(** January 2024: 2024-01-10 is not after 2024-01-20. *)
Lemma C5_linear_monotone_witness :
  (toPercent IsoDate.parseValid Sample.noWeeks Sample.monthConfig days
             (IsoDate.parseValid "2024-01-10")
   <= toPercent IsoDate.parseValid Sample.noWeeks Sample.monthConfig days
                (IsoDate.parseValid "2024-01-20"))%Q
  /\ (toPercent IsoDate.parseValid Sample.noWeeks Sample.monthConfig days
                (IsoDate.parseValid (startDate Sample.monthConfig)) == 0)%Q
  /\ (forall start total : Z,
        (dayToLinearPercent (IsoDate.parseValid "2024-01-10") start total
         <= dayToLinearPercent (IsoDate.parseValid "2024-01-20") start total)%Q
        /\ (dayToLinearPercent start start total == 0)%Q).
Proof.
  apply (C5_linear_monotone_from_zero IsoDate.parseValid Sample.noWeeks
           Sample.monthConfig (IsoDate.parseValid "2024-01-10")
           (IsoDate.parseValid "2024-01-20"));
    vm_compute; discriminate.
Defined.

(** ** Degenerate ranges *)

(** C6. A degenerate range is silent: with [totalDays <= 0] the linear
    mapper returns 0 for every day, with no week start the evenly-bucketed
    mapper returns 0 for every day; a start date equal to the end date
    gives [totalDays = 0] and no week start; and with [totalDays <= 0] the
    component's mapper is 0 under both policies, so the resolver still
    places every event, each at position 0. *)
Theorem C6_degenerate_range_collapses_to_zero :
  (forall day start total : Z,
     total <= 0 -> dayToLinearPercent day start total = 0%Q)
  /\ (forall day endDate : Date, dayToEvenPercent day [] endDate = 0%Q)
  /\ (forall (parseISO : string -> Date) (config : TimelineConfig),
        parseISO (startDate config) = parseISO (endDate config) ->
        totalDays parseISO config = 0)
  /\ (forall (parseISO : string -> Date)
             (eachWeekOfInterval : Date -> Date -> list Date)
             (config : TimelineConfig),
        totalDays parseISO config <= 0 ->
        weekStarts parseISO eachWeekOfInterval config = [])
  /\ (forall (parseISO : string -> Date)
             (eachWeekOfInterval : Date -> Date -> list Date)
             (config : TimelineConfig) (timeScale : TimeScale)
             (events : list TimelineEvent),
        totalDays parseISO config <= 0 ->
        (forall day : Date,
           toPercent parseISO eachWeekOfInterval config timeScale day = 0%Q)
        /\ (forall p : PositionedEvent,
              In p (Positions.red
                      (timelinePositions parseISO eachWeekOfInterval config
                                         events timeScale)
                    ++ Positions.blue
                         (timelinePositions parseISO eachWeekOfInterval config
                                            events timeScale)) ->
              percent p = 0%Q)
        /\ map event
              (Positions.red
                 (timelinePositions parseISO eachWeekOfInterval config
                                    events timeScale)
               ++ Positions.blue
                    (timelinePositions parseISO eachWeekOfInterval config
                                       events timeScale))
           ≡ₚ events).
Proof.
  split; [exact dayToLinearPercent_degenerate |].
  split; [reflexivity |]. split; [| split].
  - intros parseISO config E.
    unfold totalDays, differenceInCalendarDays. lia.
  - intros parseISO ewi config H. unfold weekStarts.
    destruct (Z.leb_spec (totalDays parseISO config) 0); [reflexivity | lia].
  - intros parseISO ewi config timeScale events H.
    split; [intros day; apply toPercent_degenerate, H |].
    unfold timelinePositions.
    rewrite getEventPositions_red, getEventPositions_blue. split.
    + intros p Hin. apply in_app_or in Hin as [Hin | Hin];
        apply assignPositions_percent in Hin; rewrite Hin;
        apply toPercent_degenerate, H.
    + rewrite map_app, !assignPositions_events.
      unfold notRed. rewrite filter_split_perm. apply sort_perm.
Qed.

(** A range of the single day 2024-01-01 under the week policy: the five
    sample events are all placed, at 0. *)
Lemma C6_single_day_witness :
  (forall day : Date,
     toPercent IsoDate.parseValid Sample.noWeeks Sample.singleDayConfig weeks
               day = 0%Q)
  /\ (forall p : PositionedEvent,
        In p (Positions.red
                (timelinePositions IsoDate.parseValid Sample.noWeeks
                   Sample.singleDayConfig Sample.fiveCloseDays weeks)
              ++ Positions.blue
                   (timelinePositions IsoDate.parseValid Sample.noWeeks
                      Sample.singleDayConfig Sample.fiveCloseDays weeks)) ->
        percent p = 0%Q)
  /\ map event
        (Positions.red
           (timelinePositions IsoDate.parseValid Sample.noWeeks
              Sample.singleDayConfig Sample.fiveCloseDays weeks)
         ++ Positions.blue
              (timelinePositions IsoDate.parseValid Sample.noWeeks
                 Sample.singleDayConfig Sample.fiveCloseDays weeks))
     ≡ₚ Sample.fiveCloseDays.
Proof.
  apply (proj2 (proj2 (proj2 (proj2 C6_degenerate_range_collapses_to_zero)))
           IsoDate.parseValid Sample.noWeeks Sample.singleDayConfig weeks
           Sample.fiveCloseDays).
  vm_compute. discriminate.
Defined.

*****

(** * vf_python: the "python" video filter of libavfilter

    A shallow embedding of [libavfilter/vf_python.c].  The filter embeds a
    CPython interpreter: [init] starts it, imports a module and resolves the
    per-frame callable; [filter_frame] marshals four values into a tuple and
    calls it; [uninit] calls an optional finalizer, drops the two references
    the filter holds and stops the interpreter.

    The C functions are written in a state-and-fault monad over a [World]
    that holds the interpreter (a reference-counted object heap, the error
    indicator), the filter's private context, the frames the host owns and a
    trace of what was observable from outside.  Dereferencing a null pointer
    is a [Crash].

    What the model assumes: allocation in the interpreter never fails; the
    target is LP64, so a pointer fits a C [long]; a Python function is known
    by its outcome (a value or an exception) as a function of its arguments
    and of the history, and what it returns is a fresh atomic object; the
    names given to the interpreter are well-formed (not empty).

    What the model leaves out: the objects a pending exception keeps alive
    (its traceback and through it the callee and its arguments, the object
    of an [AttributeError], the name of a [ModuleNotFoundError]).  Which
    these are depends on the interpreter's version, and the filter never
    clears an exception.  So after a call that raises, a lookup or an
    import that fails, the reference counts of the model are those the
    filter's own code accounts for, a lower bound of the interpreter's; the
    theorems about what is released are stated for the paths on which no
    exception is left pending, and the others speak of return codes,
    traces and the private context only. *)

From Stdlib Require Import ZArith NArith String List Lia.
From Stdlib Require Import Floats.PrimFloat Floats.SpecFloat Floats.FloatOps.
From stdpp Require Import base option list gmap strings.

*****

# Your goal:
Would you copy out exactly the lines above that start at the one containing "(** January 2024: 2024-01-10" and end at the one containing "<= dayToLinearPercent (IsoDate.parseValid", inclusive?

# Written reply:
(** January 2024: 2024-01-10 is not after 2024-01-20. *)
Lemma C5_linear_monotone_witness :
  (toPercent IsoDate.parseValid Sample.noWeeks Sample.monthConfig days
             (IsoDate.parseValid "2024-01-10")
   <= toPercent IsoDate.parseValid Sample.noWeeks Sample.monthConfig days
                (IsoDate.parseValid "2024-01-20"))%Q
  /\ (toPercent IsoDate.parseValid Sample.noWeeks Sample.monthConfig days
                (IsoDate.parseValid (startDate Sample.monthConfig)) == 0)%Q
  /\ (forall start total : Z,
        (dayToLinearPercent (IsoDate.parseValid "2024-01-10") start total
         <= dayToLinearPercent (IsoDate.parseValid "2024-01-20") start total)%Q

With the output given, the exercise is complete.